RECORDS SHOWN START

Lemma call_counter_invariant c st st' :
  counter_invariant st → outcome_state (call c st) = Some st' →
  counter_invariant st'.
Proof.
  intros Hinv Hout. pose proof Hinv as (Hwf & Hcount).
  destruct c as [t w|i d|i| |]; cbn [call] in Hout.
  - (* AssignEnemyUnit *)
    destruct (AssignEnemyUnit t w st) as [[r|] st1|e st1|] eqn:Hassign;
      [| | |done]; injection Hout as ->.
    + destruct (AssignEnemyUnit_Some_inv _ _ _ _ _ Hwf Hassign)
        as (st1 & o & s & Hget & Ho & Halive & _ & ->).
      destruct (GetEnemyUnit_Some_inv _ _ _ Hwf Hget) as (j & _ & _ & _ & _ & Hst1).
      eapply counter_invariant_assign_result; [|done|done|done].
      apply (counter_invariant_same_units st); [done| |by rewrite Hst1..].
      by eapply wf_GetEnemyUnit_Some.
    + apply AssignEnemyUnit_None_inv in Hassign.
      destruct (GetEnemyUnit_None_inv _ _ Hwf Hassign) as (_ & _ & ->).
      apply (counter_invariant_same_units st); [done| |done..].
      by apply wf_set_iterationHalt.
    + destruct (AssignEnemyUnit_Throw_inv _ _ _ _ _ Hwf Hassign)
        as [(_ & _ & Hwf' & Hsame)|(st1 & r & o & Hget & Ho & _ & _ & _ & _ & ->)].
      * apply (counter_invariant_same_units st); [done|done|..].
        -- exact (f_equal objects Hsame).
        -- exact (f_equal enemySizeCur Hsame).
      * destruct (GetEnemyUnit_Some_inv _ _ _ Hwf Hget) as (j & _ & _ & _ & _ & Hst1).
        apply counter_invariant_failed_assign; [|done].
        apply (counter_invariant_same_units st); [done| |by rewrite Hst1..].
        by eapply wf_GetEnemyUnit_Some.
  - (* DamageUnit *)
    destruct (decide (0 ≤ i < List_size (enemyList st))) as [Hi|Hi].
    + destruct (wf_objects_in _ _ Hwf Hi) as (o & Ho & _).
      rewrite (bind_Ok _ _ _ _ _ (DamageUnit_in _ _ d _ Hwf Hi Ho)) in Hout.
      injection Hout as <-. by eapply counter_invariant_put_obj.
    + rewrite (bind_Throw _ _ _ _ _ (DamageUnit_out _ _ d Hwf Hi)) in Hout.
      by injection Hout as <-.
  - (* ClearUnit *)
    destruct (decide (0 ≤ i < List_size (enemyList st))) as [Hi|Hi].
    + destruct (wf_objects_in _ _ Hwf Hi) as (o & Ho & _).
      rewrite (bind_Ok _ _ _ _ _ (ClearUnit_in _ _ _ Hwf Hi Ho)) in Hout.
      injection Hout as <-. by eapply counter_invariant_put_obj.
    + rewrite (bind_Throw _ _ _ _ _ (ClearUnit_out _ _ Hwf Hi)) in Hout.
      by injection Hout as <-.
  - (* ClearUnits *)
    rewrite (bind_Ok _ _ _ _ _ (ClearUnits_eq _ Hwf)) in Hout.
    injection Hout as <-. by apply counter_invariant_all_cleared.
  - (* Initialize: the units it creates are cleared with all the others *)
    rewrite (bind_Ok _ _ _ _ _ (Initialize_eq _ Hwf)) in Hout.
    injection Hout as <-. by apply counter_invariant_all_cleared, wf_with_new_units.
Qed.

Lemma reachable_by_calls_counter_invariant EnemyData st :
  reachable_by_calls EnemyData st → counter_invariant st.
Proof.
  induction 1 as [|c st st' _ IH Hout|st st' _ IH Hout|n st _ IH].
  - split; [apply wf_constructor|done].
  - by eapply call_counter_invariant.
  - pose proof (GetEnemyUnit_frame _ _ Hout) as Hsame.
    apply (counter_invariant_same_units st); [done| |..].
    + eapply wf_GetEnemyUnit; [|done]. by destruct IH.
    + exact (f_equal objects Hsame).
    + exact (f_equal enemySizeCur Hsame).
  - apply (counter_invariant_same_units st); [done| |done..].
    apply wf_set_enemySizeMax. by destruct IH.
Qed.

RECORDS SHOWN END
RECORDS SHOWN START

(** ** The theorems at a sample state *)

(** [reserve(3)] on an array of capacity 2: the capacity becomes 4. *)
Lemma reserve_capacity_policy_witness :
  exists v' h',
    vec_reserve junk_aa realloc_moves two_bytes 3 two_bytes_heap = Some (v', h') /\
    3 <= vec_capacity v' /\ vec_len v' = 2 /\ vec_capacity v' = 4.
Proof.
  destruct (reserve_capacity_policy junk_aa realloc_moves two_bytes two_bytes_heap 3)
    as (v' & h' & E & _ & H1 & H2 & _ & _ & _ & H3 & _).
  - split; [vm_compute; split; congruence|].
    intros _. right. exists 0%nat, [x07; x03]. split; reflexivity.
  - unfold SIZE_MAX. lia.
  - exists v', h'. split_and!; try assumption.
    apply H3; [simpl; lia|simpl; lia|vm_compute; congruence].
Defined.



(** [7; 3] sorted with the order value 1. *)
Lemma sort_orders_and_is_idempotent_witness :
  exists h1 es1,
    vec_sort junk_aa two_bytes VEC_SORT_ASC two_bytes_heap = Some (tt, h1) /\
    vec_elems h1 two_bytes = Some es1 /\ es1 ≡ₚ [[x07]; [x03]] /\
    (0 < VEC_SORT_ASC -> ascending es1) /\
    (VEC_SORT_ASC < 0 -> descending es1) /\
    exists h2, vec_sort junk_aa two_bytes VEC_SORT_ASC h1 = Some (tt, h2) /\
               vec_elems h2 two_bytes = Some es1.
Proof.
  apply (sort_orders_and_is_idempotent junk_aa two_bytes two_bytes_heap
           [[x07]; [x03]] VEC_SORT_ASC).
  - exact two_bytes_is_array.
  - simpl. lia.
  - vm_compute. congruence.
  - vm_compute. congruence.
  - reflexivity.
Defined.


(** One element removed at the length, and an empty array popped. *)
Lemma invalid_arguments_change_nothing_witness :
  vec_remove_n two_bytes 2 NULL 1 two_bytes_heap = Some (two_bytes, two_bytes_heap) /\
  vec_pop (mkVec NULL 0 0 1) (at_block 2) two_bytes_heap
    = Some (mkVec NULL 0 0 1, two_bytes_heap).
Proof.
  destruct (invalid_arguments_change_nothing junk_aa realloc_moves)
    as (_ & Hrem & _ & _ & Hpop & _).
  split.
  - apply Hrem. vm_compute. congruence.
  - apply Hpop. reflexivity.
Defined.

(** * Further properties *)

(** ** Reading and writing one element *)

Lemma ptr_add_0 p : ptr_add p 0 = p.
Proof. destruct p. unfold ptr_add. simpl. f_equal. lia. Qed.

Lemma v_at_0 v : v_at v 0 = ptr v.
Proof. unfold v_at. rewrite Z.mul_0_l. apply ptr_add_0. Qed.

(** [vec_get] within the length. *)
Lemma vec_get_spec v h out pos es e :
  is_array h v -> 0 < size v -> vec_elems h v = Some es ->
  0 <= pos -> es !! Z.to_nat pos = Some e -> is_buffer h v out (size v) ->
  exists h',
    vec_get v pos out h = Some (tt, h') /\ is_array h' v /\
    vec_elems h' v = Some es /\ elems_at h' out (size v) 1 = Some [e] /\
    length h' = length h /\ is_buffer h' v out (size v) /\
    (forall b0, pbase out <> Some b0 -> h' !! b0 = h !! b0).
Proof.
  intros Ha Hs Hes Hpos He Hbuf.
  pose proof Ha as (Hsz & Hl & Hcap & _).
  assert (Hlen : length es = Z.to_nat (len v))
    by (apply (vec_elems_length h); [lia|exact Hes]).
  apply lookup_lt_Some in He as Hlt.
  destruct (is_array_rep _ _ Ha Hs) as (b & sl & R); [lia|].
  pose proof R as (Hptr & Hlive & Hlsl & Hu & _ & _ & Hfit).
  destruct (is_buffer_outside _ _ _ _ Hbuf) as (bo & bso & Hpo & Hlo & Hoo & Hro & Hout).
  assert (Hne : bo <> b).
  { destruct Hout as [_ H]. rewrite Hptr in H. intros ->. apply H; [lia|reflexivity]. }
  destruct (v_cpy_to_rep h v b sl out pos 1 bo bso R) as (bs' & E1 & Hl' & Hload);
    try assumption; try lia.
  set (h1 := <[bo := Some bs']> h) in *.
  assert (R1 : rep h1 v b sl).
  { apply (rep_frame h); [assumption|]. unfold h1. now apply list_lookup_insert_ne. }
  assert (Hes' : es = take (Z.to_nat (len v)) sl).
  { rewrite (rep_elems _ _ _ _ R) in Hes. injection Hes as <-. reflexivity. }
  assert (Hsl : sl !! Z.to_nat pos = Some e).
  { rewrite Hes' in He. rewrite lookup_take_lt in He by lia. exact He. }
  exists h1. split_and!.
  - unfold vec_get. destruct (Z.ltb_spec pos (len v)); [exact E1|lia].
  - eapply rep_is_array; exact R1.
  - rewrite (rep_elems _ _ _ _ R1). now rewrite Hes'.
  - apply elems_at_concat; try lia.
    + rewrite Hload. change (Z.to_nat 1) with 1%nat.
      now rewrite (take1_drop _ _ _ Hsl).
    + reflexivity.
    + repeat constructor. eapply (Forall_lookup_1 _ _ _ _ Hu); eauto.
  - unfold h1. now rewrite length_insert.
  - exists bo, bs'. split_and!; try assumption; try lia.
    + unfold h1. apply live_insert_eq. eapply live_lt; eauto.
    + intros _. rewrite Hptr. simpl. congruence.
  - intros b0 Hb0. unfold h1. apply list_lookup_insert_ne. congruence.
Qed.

RECORDS SHOWN END
RECORDS SHOWN START

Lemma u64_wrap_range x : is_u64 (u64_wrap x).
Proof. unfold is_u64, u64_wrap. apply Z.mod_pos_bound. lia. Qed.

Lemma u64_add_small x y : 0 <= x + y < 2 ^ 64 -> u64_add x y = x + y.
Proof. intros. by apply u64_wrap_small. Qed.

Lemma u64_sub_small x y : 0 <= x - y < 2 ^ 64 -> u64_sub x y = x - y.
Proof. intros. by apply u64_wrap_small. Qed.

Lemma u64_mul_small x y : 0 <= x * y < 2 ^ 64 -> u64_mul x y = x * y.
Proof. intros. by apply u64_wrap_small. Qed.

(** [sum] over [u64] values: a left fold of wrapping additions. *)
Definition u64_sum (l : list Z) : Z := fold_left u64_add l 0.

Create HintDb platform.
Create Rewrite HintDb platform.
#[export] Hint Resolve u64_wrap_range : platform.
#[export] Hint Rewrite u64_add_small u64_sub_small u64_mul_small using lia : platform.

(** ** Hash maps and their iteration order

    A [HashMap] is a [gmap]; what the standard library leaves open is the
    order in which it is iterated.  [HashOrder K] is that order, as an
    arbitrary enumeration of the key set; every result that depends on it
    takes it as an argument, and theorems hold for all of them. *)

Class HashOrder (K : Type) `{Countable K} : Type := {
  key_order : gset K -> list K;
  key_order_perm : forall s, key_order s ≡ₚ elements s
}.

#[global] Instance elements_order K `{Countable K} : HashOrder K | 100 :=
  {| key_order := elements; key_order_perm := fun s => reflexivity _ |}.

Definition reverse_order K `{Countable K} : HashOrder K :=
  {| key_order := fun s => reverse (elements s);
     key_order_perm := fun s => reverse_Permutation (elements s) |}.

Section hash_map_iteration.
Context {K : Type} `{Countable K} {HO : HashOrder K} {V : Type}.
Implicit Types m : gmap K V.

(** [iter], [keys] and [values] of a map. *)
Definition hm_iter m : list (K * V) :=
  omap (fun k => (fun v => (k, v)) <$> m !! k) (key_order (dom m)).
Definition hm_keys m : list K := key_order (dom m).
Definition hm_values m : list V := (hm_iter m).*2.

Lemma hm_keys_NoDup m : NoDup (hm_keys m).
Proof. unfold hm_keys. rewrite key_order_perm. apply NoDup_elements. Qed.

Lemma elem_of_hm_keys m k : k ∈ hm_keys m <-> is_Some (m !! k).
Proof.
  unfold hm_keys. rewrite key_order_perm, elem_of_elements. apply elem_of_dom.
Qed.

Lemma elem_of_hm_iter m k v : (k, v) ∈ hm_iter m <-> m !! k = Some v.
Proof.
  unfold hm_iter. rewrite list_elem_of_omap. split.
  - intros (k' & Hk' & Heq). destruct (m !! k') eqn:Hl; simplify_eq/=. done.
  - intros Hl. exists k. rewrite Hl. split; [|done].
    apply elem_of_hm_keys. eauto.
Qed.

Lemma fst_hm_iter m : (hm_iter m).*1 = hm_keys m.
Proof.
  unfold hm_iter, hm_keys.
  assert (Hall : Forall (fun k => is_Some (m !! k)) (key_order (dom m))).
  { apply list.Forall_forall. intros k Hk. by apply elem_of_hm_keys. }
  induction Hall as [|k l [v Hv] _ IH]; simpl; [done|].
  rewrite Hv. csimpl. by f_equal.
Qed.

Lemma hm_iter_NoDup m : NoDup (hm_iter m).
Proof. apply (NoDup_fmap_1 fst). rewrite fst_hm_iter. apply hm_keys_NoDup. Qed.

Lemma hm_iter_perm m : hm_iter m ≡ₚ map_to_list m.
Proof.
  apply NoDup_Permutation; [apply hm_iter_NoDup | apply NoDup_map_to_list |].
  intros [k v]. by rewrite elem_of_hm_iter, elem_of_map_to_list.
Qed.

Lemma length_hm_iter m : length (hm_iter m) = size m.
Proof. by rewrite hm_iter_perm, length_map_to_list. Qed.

RECORDS SHOWN END

Above are the records. Print exactly, and only, the lines from the line with "Lemma vec_get_spec v" to the line with "assert (Hne : bo <> b).", both inclusive.

Lemma vec_get_spec v h out pos es e :
  is_array h v -> 0 < size v -> vec_elems h v = Some es ->
  0 <= pos -> es !! Z.to_nat pos = Some e -> is_buffer h v out (size v) ->
  exists h',
    vec_get v pos out h = Some (tt, h') /\ is_array h' v /\
    vec_elems h' v = Some es /\ elems_at h' out (size v) 1 = Some [e] /\
    length h' = length h /\ is_buffer h' v out (size v) /\
    (forall b0, pbase out <> Some b0 -> h' !! b0 = h !! b0).
Proof.
  intros Ha Hs Hes Hpos He Hbuf.
  pose proof Ha as (Hsz & Hl & Hcap & _).
  assert (Hlen : length es = Z.to_nat (len v))
    by (apply (vec_elems_length h); [lia|exact Hes]).
  apply lookup_lt_Some in He as Hlt.
  destruct (is_array_rep _ _ Ha Hs) as (b & sl & R); [lia|].
  pose proof R as (Hptr & Hlive & Hlsl & Hu & _ & _ & Hfit).
  destruct (is_buffer_outside _ _ _ _ Hbuf) as (bo & bso & Hpo & Hlo & Hoo & Hro & Hout).
  assert (Hne : bo <> b).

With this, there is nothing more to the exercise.